Midsummer review

Picture from http://pinetribe.com/celebrate-midsummer-abroad/


A quick post to pick out a few highlights from my reading year so far now we’re halfway through – and I’m on track to emulate last year, having read about the same number of books 68 vs 71 last year, and close to the same number of pages 18300 vs 18500 – if you add in my three DNFs for this year – SNAP!

I awarded 10/10 to a whopping fifteen books – all brilliant. They are:

  1. Transcription by Kate Atkinson – Review – Period spies / Thriller
  2. The Dry by Jane Harper –  Review – Aussie / Crime
  3. The Train in the Night by Nick Coleman – Review – Memoir / Medical / Rock’n’roll
  4. Slow Motion Ghosts by Jeff Noon – Shiny review – Rock’n’roll / Crime
  5. Graceland by Bethan Roberts –  Shiny review – fictionalised Elvis – Rock’n’roll
  6. MI5 and Me by Charlotte Bingham –  Review – Period spies / Memoir
  7. No Minor Chords by Andre Previn –  Review – Memoir / Hollywood (re-read)
  8. The Bothy by Trevor Mark Thomas –  Review – Gangland / Thriller
  9. Daisy Jones and The Six by Taylor Jenkins Reid –  Shiny Review – Rock’n’roll
  10. Some Kids I Taught and What They Taught Me by Kate Clanchy –  Review – Memoir / Education
  11. West by Carys Davies –  Review – Pioneer / Novella
  12. Modesty Blaise by Peter O’Donnell –  Review – Classic / Period spies / Thriller
  13. There There by Tommy Orange –  Review – Multiphonic
  14. The Girl Before by JP Delaney –  Review – Psychological thriller
  15. Why You Should Read Children’s Books… by Katherine Rundell –  Review – Essay / Reading

A few themes emerge from inside wider categories of crime & thrillers, and memoirs. Rebecca would maybe call this book serendipity, but spread over six months I’d say it’s probably more of an unconscious bias towards reading themes I love more than any others! I adore period spy novels, (well, spy novels from any period actually) and anything with some Rock’n’roll to it.

What else have I read this year?

  • POETRY! This is where going to the library again is coming up trumps for me. 5/68 + one book about the subject.
  • The Wellcome Book Prize shortlist – it’s a shame this prize has been put on hiatus, but I love books that fit in its criteria anyway, so they’ll continue to feature in my reading.
  • Non-fiction in general makes up 16/68 books read this year (24%).
  • The longest book I read was The Amazing Adventures of Kavalier & Clay at 640 pages of very small type.

These are my highlights. What were yours?

6 thoughts on “Midsummer review

    • AnnaBookBel says:

      My ratings are always purely of the moment – a few I’d probably revise down on hindsight.

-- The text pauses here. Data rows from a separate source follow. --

Lemma repo_records m repo (site : nat) : repo_ok m repo →
  let l := all_records m repo "" (arrange site shard_range) in
  NoDup ((λ r, artifact_key repo (ar_path r)) <$> l.*2) ∧ ∀ r, r ∈ l.*2 ↔ at_path m repo r.
Proof.
  intros Hok l. pose proof (arrange_perm _ site shard_range) as Hperm.
  assert (∀ sk r, (sk, r) ∈ l ↔ stored m repo sk r) as Hin.
  { intros sk r. unfold l. rewrite (elem_of_all_records m repo "" _ sk r Hperm). pose proof (starts_with_nil sk). tauto. }
  split.
  - assert (NoDup l.*1) as Hnd.
    { unfold l. rewrite (all_records_perm _ _ _ _ Hperm), all_records_readable.
      eapply sublist_NoDup; [by apply NoDup_repo_entries, repo_ok_placed|apply readable_keys_sublist]. }
    assert ((λ r, artifact_key repo (ar_path r)) <$> l.*2 = artifact_key repo <$> l.*1) as ->.
    { rewrite <-!list_fmap_compose. apply list_fmap_ext. intros i [sk r] Hi. cbn.
      destruct (stored_key m repo sk r Hok) as (_ & _ & Hk); [|by rewrite Hk].
      apply Hin. by eapply list_elem_of_lookup_2. }
    apply NoDup_fmap_2_strong; [|done]. intros sk1 sk2 ([? r1] & -> & Hx1)%list_elem_of_fmap ([? r2] & -> & Hx2)%list_elem_of_fmap Heq.
    apply Hin in Hx1, Hx2. cbn [fst] in *. destruct (stored_key _ _ _ _ Hok Hx1) as (_ & Hn1 & Hk1), (stored_key _ _ _ _ Hok Hx2) as (_ & Hn2 & Hk2).
    rewrite Hk1, Hk2 in Heq. unfold artifact_key in Heq. injection Heq as _ Heq. congruence.
  - intros r. rewrite list_elem_of_fmap. split.
    + intros ([sk r'] & -> & Hx%Hin). by apply (stored_key m repo sk).
    + intros Hat. exists (normalize_path (ar_path r), r). split; [done|]. by apply Hin, at_path_stored.
Qed.

Lemma same_repo_ok w w' repo : same_artifacts w w' → repo_ok (w_kv w) repo → repo_ok (w_kv w') repo.
Proof.
  intros Hs [Hwp Hread]. split.
  - intros k v n Hm repo' shard r Hkey Hv. refine (Hwp k v n _ repo' shard r Hkey Hv).
    rewrite <-Hs; [done|]. by rewrite Hkey.
  - intros shard sk v n Hsh Hm. apply (Hread shard sk v n Hsh). by rewrite <-(Hs (_, _, _)).
Qed.

Lemma same_at_path w w' repo r : same_artifacts w w' → at_path (w_kv w') repo r ↔ at_path (w_kv w) repo r.
Proof. intros Hs. unfold at_path. by setoid_rewrite (Hs (artifact_key repo (ar_path r)) eq_refl). Qed.

(** The tag names a manifest that no artifact of the repository has. *)
Definition dangling m (repo : string) (r : ArtifactRecord) : Prop :=
  ∃ digest tag mp, ar_kind r = KDockerTag digest tag ∧ manifest_path_of_tag (ar_path r) digest = Some mp ∧
    ∀ r', at_path m repo r' → ar_path r' ≠ mp.

Lemma dangling_tag_spec m repo paths r : (∀ p, p ∈ paths ↔ ∃ r', at_path m repo r' ∧ ar_path r' = p) →
  dangling_tag paths r ≠ None ↔ dangling m repo r.
Proof.
  intros Hpaths. unfold dangling_tag, dangling. split.
  - destruct (ar_kind r) as [| | |digest tag| | | | | | | | | | |] eqn:Hk; try done.
    destruct (manifest_path_of_tag (ar_path r) digest) as [mp|] eqn:Hmp; [|done]. case_bool_decide as Hin; [done|].
    intros _. exists digest, tag, mp. split_and!; [done|done|]. intros r' Hat Heq. apply Hin, Hpaths. by exists r'.
  - intros (digest & tag & mp & -> & -> & Hno). rewrite bool_decide_false; [done|].
    intros (r' & Hat & Heq)%Hpaths. by apply (Hno r').
Qed.

(** What one record makes the first pass announce. *)
Definition record_findings (bf : Bloom) (repo : string) (r : ArtifactRecord) : list (option string * string * option string) :=
  (if decide (lost bf r) then [(Some repo, ar_path r, Some E_LOST)] else []) ++
  (if decide (slashed r) then [(Some repo, ar_path r, Some E_SLASHES)] else []).

Lemma scan_step_findings bf repo s r :
  finding_key <$> rs_findings (scan_step bf repo s "" r) = (finding_key <$> rs_findings s) ++ record_findings bf repo r.
Proof.
  unfold scan_step, record_findings. assert (rs_findings (scan_count s r) = rs_findings s) as Hc by (unfold scan_count; by case_decide).
  rewrite <-Hc. set (s' := scan_count s r). clearbody s'. clear Hc s.
  assert (finding_key <$> rs_findings (scan_blob_reference bf repo s' r) =
    (finding_key <$> rs_findings s') ++ (if decide (lost bf r) then [(Some repo, ar_path r, Some E_LOST)] else [])) as Hb.
  { unfold scan_blob_reference. destruct (decide (lost bf r)) as [Hl|Hl]; revert Hl; unfold lost;
      destruct (unknown_blob bf r); intros Hl; try done; cbn [rs_findings]; [by rewrite fmap_app|by destruct Hl|by rewrite app_nil_r]. }
  rewrite (assoc_L (++)), <-Hb. unfold scan_slashes. destruct (decide (slashed r)) as [Hl|Hl]; revert Hl; unfold slashed;
    destruct (contains (ar_path r) "//"); intros Hl; try done; cbn [rs_findings]; [by rewrite fmap_app|by rewrite app_nil_r].
Qed.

  1. kaggsysbookishramblings says:

    I don’t do ratings, but I guess highlights would include Dostoevsky’s The Possessed and Jeremy Cooper’s Ash Before Oak. Olivia Laing was good. And Osipov’s Rock Paper Scissors too…

  2. Calmgrove says:

    I loved the reminders of the reviews you’d written, a few of which I think I’ll go back and reread. I’m very unimaginative about ratings however; when I cross-post my reviews on Goodreads I tend to give most of them 4/5 stars, just a few I rate as 3* as being a bit blander. Can’t remember the last I gave 5/5 fro but I know there’ve been maybe three or four out of the forty-odd I’ve read this year.

    And library books—I do support our local library, but I tend to keep renewing books I borrow as I’ve already so many other titles on the go! Anyway, well done on a grand accomplishment so far, I’m a little envious…

  3. Café Society says:

    I’d have to check but I suspect the only book I’ve given 5 stars to so far this year has been Anna Burns ‘Milkman’ which I genuinely thought was a work of genius.

  4. Liz Dexter says:

    Wow, good going! I have had a few good ones but am right down on numbers and am going to have to read wildly in the second half of the year!